Die Temperaturen fallen im Oktober und November schnell. Kurzhaarige Hunde und kleine Rassen brauchen je nach Witterung ein Hundejäckchen für längere Touren. Wege können früh im Herbst schon ersten Schnee tragen — prüfe den Wetterbericht und die aktuellen Lagebedingungen vor jedem Ausflug in die Höhe.
- Jagdzeit: Hund an die Leine, Warnweste empfohlen.
- Lärchenwald-Touren: traumhaft, aber Wege werden früh nass und rutschig.
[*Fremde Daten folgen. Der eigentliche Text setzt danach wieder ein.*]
(** One request to an account endpoint, whatever its outcome; the clock shows a date of
    the calendar and the ids drawn have 128 bits. *)
Inductive auth_request (d : AuthDB) : AuthDB -> Prop :=
| step_signup now u r m c salt vt st payload request :
    in_calendar now = true -> is_uuid u = true -> is_uuid r = true ->
    auth_request d (signup settings now u r m c salt vt st payload request d).1
| step_request_email_verification now token id request : in_calendar now = true ->
    auth_request d (request_email_verification settings now token id request d).1
| step_confirm_email_verification now token : in_calendar now = true ->
    auth_request d (confirm_email_verification now token d).1
| step_forgot_password now token id email : in_calendar now = true ->
    auth_request d (forgot_password settings now token id email d).1
| step_confirm_password_reset now salt token password : in_calendar now = true ->
    auth_request d (confirm_password_reset now salt token password d).1
| step_login now id ct st payload request : in_calendar now = true ->
    auth_request d (login settings now id ct st payload request d).1
| step_logout request : auth_request d (logout settings request d).1
| step_me now request : in_calendar now = true -> auth_request d (me settings now request d).1
| step_activate_realm now realm request : in_calendar now = true ->
    auth_request d (activate_realm settings now realm request d).1
| step_verify_login_challenge now st payload request : in_calendar now = true ->
    auth_request d (verify_login_challenge settings now st payload request d).1
| step_setup_totp now id nonce secret request : in_calendar now = true ->
    auth_request d (setup_totp settings now id nonce secret request d).1
| step_verify_totp now draws method_id code request : in_calendar now = true ->
    auth_request d (verify_totp settings now draws method_id code request d).1
| step_disable_totp now request : in_calendar now = true ->
    auth_request d (disable_totp settings now request d).1
| step_two_factor_enabled now request : in_calendar now = true ->
    auth_request d (two_factor_enabled settings now request d).1
| step_register_options now id challenge request : in_calendar now = true ->
    auth_request d (register_options settings now id challenge request d).1
| step_register_verify now id challenge_id credential name request : in_calendar now = true ->
    auth_request d (register_verify settings now id challenge_id credential name request d).1
| step_authenticate_options now id challenge : in_calendar now = true ->
    auth_request d (authenticate_options settings now id challenge d).1
| step_authenticate_verify now challenge_id st credential request : in_calendar now = true ->
    auth_request d (authenticate_verify settings now challenge_id st credential request d).1
| step_delete_passkey now id request : in_calendar now = true ->
    auth_request d (delete_passkey settings now id request d).1
| step_security_summary now request : in_calendar now = true ->
    auth_request d (security_summary settings now request d).1
(** A session check made by an endpoint of another component. *)
| step_permission now request permission : in_calendar now = true ->
    auth_request d (require_realm_permission settings now request permission d).1
(** An audit event recorded by an endpoint of another component. *)
| step_audit action o actor request realm user target_type target_id bypass metadata :
    auth_request d (record_audit_event action o actor request realm user target_type target_id bypass
                   metadata d).1.

(** A request or a run of the superuser command, whatever its outcome. *)
Inductive auth_step (d : AuthDB) : AuthDB -> Prop :=
| step_request d' : auth_request d d' -> auth_step d d'
| step_create_superuser now u r salt env_password args console :
    is_uuid u = true -> is_uuid r = true ->
    auth_step d (create_superuser now u r salt env_password args (d, console)).1.1.

Lemma kept_require_realm_permission now request permission d :
  in_calendar now = true -> kept (require_realm_permission settings now request permission) anything d.
Proof.
  intros Hnow. unfold require_realm_permission.
  eapply kept_bind; [by apply kept_get_session_user|intros [u s] d1 _ _; cbn [fst snd]].
  destruct (sd_active_realm_id s); [|apply kept_raise]. kget.
  destruct (get_row _ _ _); [|apply kept_raise]. destruct (u_is_superuser u); [by apply kept_ret|].
  kget. destruct (first_row _ _); [|apply kept_raise]. destruct (parse_role _); [|apply kept_raise].
  kguard. by apply kept_ret.
Qed.

Lemma kept_record_audit_event action o actor request realm user tt_ ti bypass metadata d :
  kept (record_audit_event action o actor request realm user tt_ ti bypass metadata) anything d.
Proof.
  unfold record_audit_event. destruct (_validate_metadata _ _); [|apply kept_raise]. kguard.
  eapply kept_bind with (Q := anything); [|intros; by apply kept_ret]. apply kept_modify; [|done].
  intros Hok. by apply inv_set_audit_events, inv_self.
Qed.

Lemma auth_request_inv d d' : auth_request d d' -> auth_ok d -> auth_ok d' /\ later d d'.
Proof.
  intros Hs Hok.
  destruct Hs; eapply safe_state; (eapply kept_signup || eapply kept_request_email_verification ||
    eapply kept_confirm_email_verification || eapply kept_forgot_password ||
    eapply kept_confirm_password_reset || eapply kept_login || eapply kept_delete_session ||
    eapply kept_me || eapply kept_activate_realm || eapply kept_verify_login_challenge ||
    eapply kept_setup_totp || eapply kept_verify_totp || eapply kept_disable_totp ||
    eapply kept_two_factor_enabled || eapply kept_register_options ||
    eapply kept_register_verify || eapply kept_authentication_options ||
    eapply kept_authenticate_verify || eapply kept_delete_passkey ||
    eapply kept_security_summary || eapply kept_require_realm_permission ||
    eapply kept_record_audit_event); done.
Qed.

Lemma auth_step_inv d d' : auth_step d d' -> auth_ok d -> auth_ok d' /\ later d d'.
Proof.
  intros [d1 Hs|now u r salt env_password args c Hu Hr] Hok; [by apply auth_request_inv|].
  exact (safe_state _ _ _ _
    (ckept_create_superuser now u r salt env_password args d Hu Hr c Hok)).
Qed.

Lemma auth_ok_empty : auth_ok empty_auth.
Proof. by split. Qed.

Lemma auth_run d d' : rtc auth_step d d' -> auth_ok d -> auth_ok d' /\ later d d'.
Proof.
  induction 1 as [d|d d1 d2 Hs _ IH]; intros Hok; [by split|].
  destruct (auth_step_inv _ _ Hs Hok) as [Hok1 Hl1]. destruct (IH Hok1) as [Hok2 Hl2].
  split; [done|by etransitivity].
Qed.

Lemma auth_ok_reachable d : rtc auth_step empty_auth d -> auth_ok d.
Proof. intros Hr. by apply (auth_run _ _ Hr), auth_ok_empty. Qed.

(** ** Account tokens *)

Lemma consume_account_token_inv now token ty d d' u :
  consume_account_token now token ty d = (d', Ok (Some u)) ->
  exists k c, authentication_challenges d !! k = Some c /\ ch_challenge_type c = ty /\
    ch_challenge_hash c = hash_token token /\ now < ch_expires_at c /\
    challenge_user c d = Some u /\ u_is_active u = true /\
    d' = set_authentication_challenges
           (alter (consume_challenge now) (ch_id c) (authentication_challenges d)) d.
Proof.
  unfold consume_account_token. intros E. minv.
  destruct (first_row _ _) as [c|] eqn:Hf; [|done]. minv.
  destruct (challenge_user c d) as [u'|] eqn:Hu; [|done].
  destruct (negb _) eqn:Ha; [done|]. rewrite bind_run in H2.
  unfold save_consumed, modify in H2. rewrite ret_run in H2. simplify_eq.
  apply first_row_Some in Hf as [[k Hk] Hb]. destruct_andb.
  exists k, c. repeat split; try done; try (by apply String.eqb_eq); [lia|by apply negb_false_iff].
Qed.

(** A token whose challenge has been consumed. *)
Definition spent (token : string) (d : AuthDB) : Prop :=
  exists k c, authentication_challenges d !! k = Some c /\
    ch_challenge_hash c = hash_token token /\ ch_consumed_at c <> None.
- Pilzsaison: Hunde schnuppern an allem — giftigen Pilzsorten fernhalten.
- Tageslichtstunden nehmen ab: Stirnlampe auf kurzen Touren mitnehmen.
Winter: Schnee, Kälte und Rücksicht auf Skipisten
Im Winter ist Savognin ein aktives Skidorf. Die Pisten sind von Skifahrenden bevölkert, und das Dorf füllt sich mit Wintersportgästen. Für Hundemenschen bedeutet das: Grosse Aufmerksamkeit im öffentlichen Raum, vor allem wenn der Hund nicht an Skifahrer und Schlitten gewöhnt ist. Halte deinen Hund auf Dorfstrassen und im Skibetrieb konsequent an der Leine.
Winterliche Spaziergänge sind bei Schnee und klarer Luft ein Genuss — aber sie fordern auch Vorsicht. Streusalz und Splitt auf Strassen und Parkplätzen können Pfoten reizen; wische die Pfoten nach jedem Ausgang ab oder nutze Pfotenschutz. Schneebälle zwischen den Zehen können ebenfalls schmerzhaft werden — kurze Fellhaare zwischen den Ballen können helfen.
Auf Schneeschuhwegen und präparierten Loipen gelten eigene Regeln: Hunde sind auf vielen dieser Wege entweder verboten oder müssen angeleint bleiben. Prüfe die Beschilderung und frage bei der Tourismusorganisation oder der Gemeinde Surses nach, welche Routen hundefreundlich sind. Unter surses.ch findest du aktuelle Informationen zum Winterangebot der Region.
- Temperaturen können auf -10 °C und tiefer fallen — kurzhaarige Hunde brauchen Schutz.
- Streusalz und Splitt: Pfoten nach dem Ausgang reinigen und eincremen.
- Skipisten: nie queren oder betreten — hohes Verletzungsrisiko für Mensch und Hund.
- Schneeschuhwege und Loipen: Hunde oft nicht erlaubt oder Leinenpflicht — vor Ort prüfen.
- Lawinen: in Steilhängen nach Schneefall auf gesicherten Wegen bleiben.
Im Winter ist das Tageslicht kurz. Starte Ausflüge früh, damit du bei Tageslicht zurück bist. Ein reflektierendes Halsband oder ein Licht am Hund macht deinen Vierbeiner auch in der Dämmerung sichtbar — gerade in einem von Autos und Skibussen belebten Dorf eine wichtige Massnahme.